Fear of Someone in Blind Spots

Horses are acutely aware of their surroundings, and because of the location of their eyes and their wide range of vision, they are able to pick up the subtle movements of things all around them. They do have blind spots, however — areas where they can’t see what’s going on — and that can make them nervous. It’s similar to when you are driving your car or truck: sometimes you can’t quite see the vehicle (or even if there is a vehicle) in that spot between your rearview mirror and your sideview mirror. In some situations, you might be tempted to turn quickly and look at that spot or slow down so that if there is a vehicle, it will pass you.

In a similar way, a horse is uneasy if he senses something to his side or rear that he can’t see. He is more comfortable if he can see a thing clearly and head on. If there is a perceived threat off to the side or the rear of a horse, he will most likely try to turn and face it.

You’ve been taught from day one that when you are behind a horse or approaching him from the rear, you should let him know of your presence by putting your hand on his hindquarters. Well, this needs to be expanded to allow you to be able to touch your horse when he is in any position, any time, anywhere. As always, these suggestions need to be implemented with common sense for safety’s sake.
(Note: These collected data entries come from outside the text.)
Definition _request_fingerprint (uid company_id : Z) (allowed_company_ids : list Z) (message_ : pystr)
    (screen : pyval) (conversation_uuid : pystr) : result turn_exn pystr :=
  let body := VDict [(u "allowed_company_ids", VList (VInt <$> allowed_company_ids));
                     (u "company_id", VInt company_id);
                     (u "conversation_id", VStr conversation_uuid);
                     (u "message", VStr message_);
                     (u "screen", screen);
                     (u "uid", VInt uid)] in
  b ← of_option (t ← json_dumps false body; utf8_encode t) EncodeError;
  Ok (u "sha256:" ++ sha256_hexdigest b).

(** [tuple(sorted(set(ids)))] *)
Definition sorted_ids (l : list Z) : list Z := sort_by Z.leb (remove_dups l).

(** [screen] is the validated screen payload and [policy] the resolved policy layers. *)
Definition enqueue_for_current_user (c : caller) (message_ : pyval)
    (screen : result turn_exn pyval) (policy : pyval)
    (conversation_uuid client_request_id : pyval) : TS Z := transaction (
  lift (raise_when (negb (u_internal c)) AccessError);;
  text ← lift (_validate_message message_);
  screen_payload ← lift screen;
  lift (_validate_json_bytes screen_payload _MAX_SCREEN_BYTES);;
  conversation_id ←
    (if truthy conversation_uuid then _owned_conversation c conversation_uuid
     else
        uuid ← outside new_uuid;
        n ← now;
        i ← next_id;
        modify (with_conversations <[i := MkConversation uuid (u_id c) (_title text) n]>);;
        mret i);
  request_id ← lift (if truthy client_request_id
                     then Some <$> _validate_client_request_id client_request_id else Ok None);
  s ← gets (λ s, s);
  match
    r ← request_id;
    head (List.filter (λ p, (t_user p.2 =? u_id c) && bool_decide (t_client_request_id p.2 = Some r))
            (rows s))
  with
  | Some (existing, _) => mret existing
  | None =>
      user_message ← create_message (MkMessage (Some conversation_id) (u "user") text (u "AGENT"));
      let allowed := sorted_ids (u_companies c) in
      lift (raise_when (negb (mem (u_company c) allowed)) AccessError);;
      conv ← lift (of_option (d_conversations s !! conversation_id) MissingError);
      request_fingerprint ←
        lift (_request_fingerprint (u_id c) (u_company c) allowed text screen_payload (cv_uuid conv));
      turn_uuid ← outside new_uuid;
      queued_at ← now;
      i ← next_id;
      modify (with_turns <[i := MkTurn turn_uuid (Some conversation_id) (u_id c) (u_company c) TQueued
        text screen_payload allowed policy request_id request_fingerprint (Some user_message) None
        VNone queued_at None None None None 0 _MAX_ATTEMPTS false None None None VNone None VNone
        VNone]>);;
      touch_conversation (Some conversation_id);;
      append_event i (u "queued") None;;
      wake;;
      mret i
  end).
End queue.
A horse needs to be comfortable with you:

• Next to his head on the near side.
• Next to his head on the off side.
• At his girth on the near side.
• At his girth on the off side.
• In front of his head.
• At his hindquarters on the near side.
• At his hindquarters on the off side.
• Behind him.
• Standing above him in all positions.
• Squatting below him in all positions.
• Farther away, doing all of the above.
• Mounting, and moving around on his back while mounted.